Lot 29. ADRIEN SACQUESPEE (CAUDEBEC-EN-CAUX 1629-1692)
Christ en croix
signé et daté ‘Sacquespe pinxit./.1656′ (sur le pied de la croix)
huile sur toile: 83 x 49 cm.
Estimate: €15,000-20,000 ($20,642-27,523). This lot sold for a hammer price of €14,000 (or €17,500 with the buyer’s premium – $24,091).

Rouen’s Musée des Beaux-Arts today purchased Adrien Sacquespee’s Mannerist Christ on the Cross at Christie’s sale of Old Master paintings in Paris, according to the Art Tribune. It’s a striking and dramatic work, believed to be one of the artist’s earliest 20 or so known works (some signed). In the 1640′s he was a pupil of François Garnier, but he returned to Normandy and made his career in Rouen.  Most of his work is found in Norman churches and the museum.

Musée des Beaux-Arts, Rouen

Musée des Beaux-Arts, Rouen

This work joins six others in the Musée des Beaux-Arts, including the Martyrdom of St. Adrian (below), The Apparition of Christ to St.

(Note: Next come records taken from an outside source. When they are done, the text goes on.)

Lemma one_drb_at id d e p : 1 <= d <= 5 -> 0 <= p_depth p -> p_ues p = one_drb id d e -> pdcp_at p id d e.
Proof.
  intros Hd H0 E. split; [done|]. rewrite E.
  assert (V : ue_view (one_drb id d e) id =
    mk_pdcp_ue id (replicate 3 None) (<[Z.to_nat (d - 1) := Some e]> (replicate 32 None))).
  { unfold ue_view, one_drb. cbn [find_ue]. change (ue_key (mk_pdcp_ue id ?a ?b)) with id.
    by rewrite Z.eqb_refl. }
  rewrite V. unfold nr_pdcp_get_rb, MAX_DRBS_PER_UE.
  destruct (_ || _) eqn:Er; [zbool; destruct Er; zbool; lia|].
  unfold at_slot. cbn [slot_get drb].
  rewrite (rd_done _ _ (Some e)); [done|lia|]. apply list_lookup_insert_eq. rewrite length_replicate. lia.
Qed.

(** [add_drb] on a new node. *)
Lemma add_drb_new `{Crypto} b c snl : config_ok b c snl ->
  exists x sn t dt k, cnAssociation (c_drb c) = Some (PR_sdap_Config (Some x)) /\ (sn = 12 \/ sn = 18) /\
    (forall gnb id tun, add_drb (new_layer2 b tun) gnb id (c_drb c) (c_sec c) =
     Done (mk_layer2
       (nr_pdcp_layer_init false tun {[b_cu b := mk_f1_ue_data (b_rnti b)]} <| p_ues := one_drb id (b_drb b)
          (fresh_drb gnb (b_drb b) (b_session b) (is_sdap_rx gnb x) (is_sdap_tx gnb x) sn t dt k) |>)
       [fresh_sdap id (b_drb b) (b_session b) (b_qfi b) (is_sdap_rx gnb x) (is_sdap_tx gnb x)] [])).
Proof.
  intros [_ [Hd Ed] (x & Ec & Es & Edef & Em) Hq (pc & dc & v & w & E1 & E2 & E3 & E4 & Hv & E5 & Hw & Ht) Ha _ _ _].
  destruct (decode_ok [10; 20; 30; 40; 50; 60; 75; 100; 150; 200; 250; 300; 500; 750; 1500; -1] w) as [dt Edt];
    [simpl; lia|]. fold (decode_discard_timer w) in Edt.
  assert (Hr : exists t, opt_t_reordering (config_t_Reordering pc) = Done t).
  { destruct (config_t_Reordering pc) as [t|]; [|by eexists]. apply decode_ok. simpl. lia. }
  destruct Hr as [t Er].
  set (sn := if v =? 0 then 12 else 18).
  assert (Esn : decode_sn_size_ul v = Done sn /\ decode_sn_size_dl v = Done sn)
    by (unfold sn; by destruct Hv as [-> | ->]).
  destruct Esn as [Esu Esd].
  set (k := c_sec c <| ciphering_algorithm ::= fun a => if cipheringDisabled pc then 0 else a |>
                    <| integrity_algorithm ::= fun a => if integrityProtection dc then a else 0 |>).
  assert (Hk : known_algorithms k).
  { unfold k, known_algorithms in *. destruct (c_sec c). simpl in *.
    destruct (cipheringDisabled pc), (integrityProtection dc); tauto. }
  exists x, sn, t, dt, k. split; [done|]. split; [unfold sn; destruct (v =? 0); auto|]. intros g i tn.
  unfold add_drb. rewrite E1. cbn [deref mbind outcome_bind]. rewrite E2. cbn [deref mbind outcome_bind].
  rewrite E3. cbn [deref mbind outcome_bind]. rewrite Esu. cbn [mbind outcome_bind]. rewrite E4.
  cbn [deref mbind outcome_bind]. rewrite Esd. cbn [mbind outcome_bind]. rewrite E5.
  cbn [deref mbind outcome_bind]. rewrite Edt. cbn [mbind outcome_bind]. rewrite Er. cbn [mbind outcome_bind].
  unfold drb_sdap_config. rewrite Ec, Em. cbn [array0 first_flow take mbind outcome_bind].
  rewrite Z.eqb_refl. cbn [negb]. fold k. rewrite Ed, Es, Edef.
  assert (Hlk : forall p, p_ues p = [] ->
    lookup_rb p i (b_drb b) false = Done (None, p <| p_ues := [calloc_pdcp_ue i] |>)).
  { intros p Hp. unfold lookup_rb. rewrite Hp. cbn [with_ue manager_get_ue find_ue length app lookup list_lookup new_ue pdcp_ue_context].
    unfold AVLBL_DRB in Hd. unfold nr_pdcp_get_rb, MAX_DRBS_PER_UE.
    destruct (_ || _) eqn:Eo; [zbool; destruct Eo; zbool; lia|]. unfold at_slot. cbn [slot_get calloc_pdcp_ue drb].
    rewrite (rd_done _ _ None); [done|lia|]. apply lookup_replicate_2. lia. }
  unfold new_layer2. cbn [pd sd]. rewrite Hlk by done. cbn [mbind outcome_bind].
  rewrite new_drb_ok by done. cbn [mbind outcome_bind]. set (e := fresh_drb _ _ _ _ _ _ _ _ _).
  assert (Hw2 : with_ue [calloc_pdcp_ue i] i (fun ue =>
      ue ← nr_pdcp_ue_add_drb_pdcp_entity ue (b_drb b) e; Done (tt, ue)) = Done (tt, one_drb i (b_drb b) e)).
  { unfold with_ue, manager_get_ue. cbn [find_ue]. change (ue_key (calloc_pdcp_ue i)) with i. rewrite Z.eqb_refl.
    change ([calloc_pdcp_ue i] !! 0%nat) with (Some (calloc_pdcp_ue i)).
    unfold AVLBL_DRB in Hd. unfold nr_pdcp_ue_add_drb_pdcp_entity.
    destruct (_ || _) eqn:Eo; [zbool; destruct Eo; zbool; lia|]. cbn [slot_get calloc_pdcp_ue drb].
    rewrite (rd_done _ _ None); [|lia|apply lookup_replicate_2; lia]. cbn [mbind outcome_bind slot_set drb].
    rewrite wr_done by (simpl; lia). done. }
  cbn [p_ues upd]. simpl p_ues. rewrite Hw2. cbn [mbind outcome_bind].
  change (u8 (Z.of_nat (length [b_qfi b]))) with 1. rewrite new_sdap_ok by done.
  cbn [mbind outcome_bind]. reflexivity.
Qed.

Lemma new_rlc_bearer b c snl gnb id : config_ok b c snl ->
  exists e s, nr_rlc_add_drb (new_rlc b gnb) id (b_drb b) (c_rlc c) = Done s /\
    r_enb s = gnb /\ r_node s = (if gnb then MonolithicGnb else UeNode) /\
    r_du2cu s = {[b_rnti b := mk_f1_ue_data (b_cu b)]} /\
    um_at s id (b_drb b) (b_lcid b) e /\ link_ok snl e e [] /\ um_quiet e /\ tx_maxsize e = RLC_TX_MAXSIZE /\
    exists um t, rlc_Config (c_rlc c) = Some (PR_um_Bi_Directional um) /\ decode_um um = Done (t, snl) /\
      new_nr_rlc_entity_um RLC_RX_MAXSIZE RLC_TX_MAXSIZE t snl = Done e.
Proof.
  intros [_ [Hd Ed] _ _ _ _ (um & t & Er & Eu & Hs) Hsv [El Hl]]. unfold AVLBL_DRB in Hd.
  destruct (link_new snl RLC_RX_MAXSIZE RLC_TX_MAXSIZE t Hs) as (e & En & L & M & T & T0 & A);
    [unfold NR_SDU_MAX, RLC_RX_MAXSIZE; lia|unfold RLC_TX_MAXSIZE; lia|].
  destruct (drb_set_up (new_rlc b gnb) id (b_drb b) (c_rlc c) (PR_um_Bi_Directional um) (UM e))
    as (s & E & B1 & B2 & B3 & B4 & K & H1 & H2 & _); try done.
  - split; simpl; [done|apply NoDup_nil_2|constructor].
  - cbn [new_of]. rewrite Eu. cbn [mbind outcome_bind]. unfold new_um. by rewrite En.
  - unfold MAX_DRBS_PER_UE. lia.
  - by rewrite El.
  - change (ue_view (r_ues (new_rlc b gnb)) id) with (calloc_rlc_ue id). cbn [get_rb calloc_rlc_ue RlcApi.drb].
    rewrite (rd_done _ _ None); [done|lia|]. apply lookup_replicate_2. lia.
  - exists e, s. rewrite El in H1. split_and!; try done. by exists um, t.
Qed.

Lemma fresh_rule id d session qfi rx tx :
  1 <= qfi < SDAP_MAX_QFI -> rule_at [fresh_sdap id d session qfi rx tx] id session qfi d tx.
Proof.
  intros Hq. exists 0%nat, (fresh_sdap id d session qfi rx tx), (mk_qfi2drb d rx tx).
  assert (E : is_entity id session (fresh_sdap id d session qfi rx tx) = true)
    by (unfold is_entity; simpl; by rewrite !Z.eqb_refl).
  split_and!; try done; [cbn [nr_sdap_get_entity walk_to]; by rewrite E|].
  apply rd_done; [unfold SDAP_MAX_QFI in *; lia|]. apply list_lookup_insert_eq.
  unfold empty_table, SDAP_MAX_QFI in *. rewrite length_replicate. lia.
Qed.

Lemma setup_ok `{CL : CryptoLaws} b c snl : config_ok b c snl ->
  exists s t0 r0, setup b c = Done s /\ peers t0 r0 /\ entity_suspended t0 = false /\
    entity_suspended r0 = false /\ Pdcp.is_gnb t0 = b_down b /\ plane_ok b t0 r0 snl [] s.
Proof.
  intros O. destruct (add_drb_new b c snl O) as (x & sn & t & dt & k & Ec & Hsn & Hadd).
  destruct (new_rlc_bearer b c snl (b_down b) (tx_rlc_id b) O)
    as (e1 & st & Et & _ & _ & _ & Ut & L & Q & M & um1 & t1 & F1 & F2 & F3).
  destruct (new_rlc_bearer b c snl (negb (b_down b)) (rx_rlc_id b) O)
    as (e2 & sr & Er & B1 & B2 & B3 & Ur & _ & _ & _ & um2 & t2 & G1 & G2 & G3).
  assert (e2 = e1) as -> by (rewrite F1 in G1; injection G1 as <-; rewrite F2 in G2; injection G2 as <-; congruence).
  pose proof (co_drb _ _ _ O) as [Hd _]. unfold AVLBL_DRB in Hd. pose proof (co_qfi _ _ _ O) as Hq.
  set (T := fresh_drb (b_down b) (b_drb b) (b_session b) (is_sdap_rx (b_down b) x) (is_sdap_tx (b_down b) x) sn t dt k).
  set (R := fresh_drb (negb (b_down b)) (b_drb b) (b_session b) (is_sdap_tx (b_down b) x)
              (is_sdap_rx (b_down b) x) sn t dt k).
  assert (Hx : is_sdap_rx (negb (b_down b)) x = is_sdap_tx (b_down b) x /\
               is_sdap_tx (negb (b_down b)) x = is_sdap_rx (b_down b) x) by (by destruct (b_down b)).
  destruct Hx as [Hx1 Hx2].
  eexists _, T, R. split.
  { unfold setup. cbv zeta. rewrite Hadd. cbn [mbind outcome_bind]. rewrite Hadd. cbn [mbind outcome_bind].
    rewrite Et. cbn [mbind outcome_bind]. rewrite Er. cbn [mbind outcome_bind]. rewrite Hx1, Hx2. reflexivity. }
  split_and!; try done; [apply fresh_peers; lia || done|].
  exists [], [], [], [], [], 0. split; [done|]. split; cbn [tx_l2 rx_rlc rx_l2 rx_ind tx_rlc pd sd]; try done.
  - exists (Pdcp.stats T). by apply one_drb_at.
  - unfold rlc_side. simpl. unfold tx_id, tx_rlc_id. destruct (b_down b); [|done].
    split; [done|]. apply (lookup_singleton_eq (b_cu b)).
  - by apply fresh_rule.
  - split.
    + exists R. split_and!; try done; [by apply one_drb_at|apply fresh_inv].
    + simpl. by destruct (b_down b).
    + destruct (fresh_rule (rx_id b) (b_drb b) (b_session b) (b_qfi b) (is_sdap_tx (b_down b) x)
        (is_sdap_rx (b_down b) x) Hq) as (i & e & r & Ei & _). by exists i.
  - split.
    + exists e1, e1. split_and!; try done; [apply Q|].
      pose proof (tx_size_pending _ (lk_tx _ _ _ _ L)) as Hp.
      rewrite (link_pending _ _ _ _ (uq_trace _ Q) L) in Hp. unfold total in Hp. simpl in Hp.
      rewrite (tx_bytes _ _ (lk_tx _ _ _ _ L)), Z.add_0_r in Hp |- *.
      pose proof (link_pending _ _ _ _ (uq_trace _ Q) L) as Hl. unfold pending in Hl.
      by apply map_eq_nil in Hl as ->.
    + unfold pdcp_side. rewrite B1, B2, B3. unfold rx_rlc_id, rx_id. destruct (b_down b); simpl; [done|].
      split_and!; try done. apply (lookup_singleton_eq (b_rnti b)).
Qed.

(** ** What arrives is what was sent *)

Lemma pending_link b s snl r ir d lc cu q w :
  rlc_link snl s r (tx_rlc_id b) ir d lc cu q w -> d = b_drb b -> rlc_pending b s = q.
Proof.
  intros [(tx & rx & Ut & _ & _ & T & _ & L & _) _] ->. unfold rlc_pending. rewrite (ua_rb _ _ _ _ _ Ut).
  by apply (link_pending snl tx rx).
Qed.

Peter (1667), Christ mourned by the Virgin and St. John (formerly known Descent from the Cross - c.1670-80), Chartreux buried under the snow (c.1670-75), Saint Bruno in prayer (1671), and Eternal Father (before 1692).

Martyrdom of St. Adrien.

Martyrdom of St. Adrian, 1659.

Although he’s considered “provincial” he does have a flair for the dramatic – just look at Saint Mathurin exorcising the Empress Theodora, Abbey Saint-Ouen in Rouen (below) – who doesn’t like a good exorcism?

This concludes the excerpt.